> What is needed:
Take the data below and copy exactly the lines starting at the one with "intros Hk Hc Hone Hsize Hrun." and finishing at the one with "- by apply pool_starts.", both included.

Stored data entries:
(** At the end the invariant says that the ring is at rest. *)
Lemma finished_holds k base start a0 d0 budget c gs hist log D R :
  1 <= k <= 30 -> ring_inv k base start a0 d0 budget c gs hist log D R ->
  pending gs = [] -> total g_uncounted gs = 0 -> total g_released gs = 0 ->
  ring_holds k c D (drop (Z.to_nat (D - base)) hist).
Proof.
  intros Hk H Hp Hu Hr. destruct (ri_bounds H) as (B1 & B2 & B3 & B4).
  assert (HR : R = D) by (rewrite (ri_released H), Hr; lia). subst R.
  assert (Hl : zlen (drop (Z.to_nat (D - base)) hist) = base + zlen hist - D)
    by (unfold zlen in *; rewrite length_drop; lia).
  split; rewrite ?Hl; try lia.
  - apply (ri_static H).
  - rewrite (ri_enqueue H). f_equal. lia.
  - apply (ri_dequeue H).
  - intros p Hpos. assert (Hs := ri_slots H p Hpos). rewrite Hp in Hs. destruct Hs as [S1 S2].
    assert (Ep : published base hist [] p <-> published D (drop (Z.to_nat (D - base)) hist) [] p)
      by (unfold published; rewrite Hl; split; (intros [? ?]; split; [lia|done])).
    split; [|intros Hn; apply S2; by rewrite Ep]. intros Hn. apply Ep in Hn. destruct (S1 Hn) as [E1 E2]. split; [done|].
    unfold at_pos in *. rewrite lookup_drop. rewrite <- E2. f_equal. lia.
  - rewrite (ri_accepted H). apply u32_range.
  - rewrite (ri_dropped H). apply u32_range.
Qed.

(** ** The claims *)

(** C27: The ring is a lossless FIFO under concurrency.  From a ring at rest, at
    any position (the counters may wrap), let any number of producers record
    lists of events and one consumer drain, interleaved in any way, with
    spurious compare-exchange failures, recording fewer than [2^32] events in
    all.  When everyone has returned, the events that were in the ring followed
    by some interleaving of the accepted ones are exactly the drained events
    followed by what the ring still holds; nothing is lost, duplicated or
    reordered within a producer, and the accepted and dropped counters count
    exactly the results the producers saw. *)
Theorem ring_lossless_fifo k c base vs fuel cs outs c' :
  1 <= k <= 30 -> ring_holds k c base vs -> total is_drainer cs = 1 -> total size cs < 4294967296 ->
  rtc pool_step (client_prog fuel <$> cs, c) (Ret <$> outs, c') ->
  exists log vs',
    shuffle (zip_with taken cs outs) log /\
    vs ++ log = concat (map drained outs) ++ vs' /\
    ring_holds k c' (base + zlen (concat (map drained outs))) vs' /\
    cx_accepted c' = u32 (cx_accepted c + zlen log) /\
    cx_dropped c' = u32 (cx_dropped c + total drops outs).
Proof.
  intros Hk Hc Hone Hsize Hrun.
  destruct (pool_safe_each (ring_I k base vs (cx_accepted c) (cx_dropped c) (total size cs))
    (ends_with <$> cs) (client_prog fuel <$> cs) (Ret <$> outs) c c' (map (ghost_of base) cs))
    as (gs & Hgs & hist & log & D & R & H); [| |exact Hrun|].
  - by apply pool_starts.
  - exists vs, [], base, base. by apply start_inv.
  - apply pool_ends in Hgs as He.
    destruct (ends_summary _ _ _ He) as (E1 & E2 & E3 & E4 & E5).
    destruct (proj2 (ends_drained _ _ _ He) Hone) as (l & d & r & ->).
    destruct (knows_of eq_refl H) as (-> & Hgot & _). destruct (ri_bounds H) as (B1 & B2 & B3 & B4).
    set (evs := concat (map drained outs)) in *.
    assert (Hlen : base + zlen evs = D) by (unfold zlen in *; rewrite Hgot, length_take; lia).
    exists log, (drop (Z.to_nat (D - base)) hist). rewrite Hlen. split_and!.
    + rewrite <- E1. apply (ri_shuffle H).
    + by rewrite <- (ri_hist H), Hgot, take_drop.
    + by eapply finished_holds.
    + rewrite (ri_accepted H), E4. f_equal. lia.
    + by rewrite (ri_dropped H), E2.
Qed.

Definition demo_ring : vp_config Z :=
  Config (replicate 2 zero_slot) 2 (Some (fun w => (w, w + 1))) (Some (fun w => (7, w))).

Definition demo_event (n : Z) : vp_event := Event n 0 0 0 0 VP_EVENT_COUNTER 0.
Definition demo_pool : list client :=
  [Recorder [demo_event 1; demo_event 2; demo_event 3]; Recorder [demo_event 4]; Drainer [1%nat]].

(** The first recorder fills the two slots and is told of one drop. *)
Lemma ring_lossless_fifo_witness :
  exists c k, run [] (vp_init demo_ring) zero_context = Some (VP_RESULT_OK, c) /\ ring_holds k c 0 [] /\
  exists c' log vs', shuffle [[demo_event 1; demo_event 2]; []; []] log /\ log = demo_event 1 :: vs' /\
    ring_holds k c' 1 vs' /\ cx_dropped c' = 2.
Proof.
  eexists. destruct (init_holds demo_ring zero_context _ eq_refl) as (k & Hk & E & Hc).
  exists k. split; [reflexivity|]. split; [exact Hc|].
  destruct (run_all (client_prog 1 <$> demo_pool) (snd (default (0, zero_context) (run [] (vp_init demo_ring) zero_context))))
    as [[outs c']|] eqn:Er; [|discriminate Er].
  assert (Eo : outs = [Produced [0; 0; 1]; Produced [1]; Consumed [demo_event 1]])
    by (revert Er; vm_compute; congruence).
  subst outs. apply run_all_reaches in Er.
  destruct (ring_lossless_fifo k _ 0 [] 1 demo_pool _ c' Hk Hc eq_refl eq_refl Er) as (log & vs' & H1 & H2 & H3 & _ & H5).
  exists c', log, vs'. split; [exact H1|]. split; [exact H2|]. split; [exact H3|]. rewrite H5. reflexivity.
Defined.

> Solved problem:
  intros Hk Hc Hone Hsize Hrun.
  destruct (pool_safe_each (ring_I k base vs (cx_accepted c) (cx_dropped c) (total size cs))
    (ends_with <$> cs) (client_prog fuel <$> cs) (Ret <$> outs) c c' (map (ghost_of base) cs))
    as (gs & Hgs & hist & log & D & R & H); [| |exact Hrun|].
  - by apply pool_starts.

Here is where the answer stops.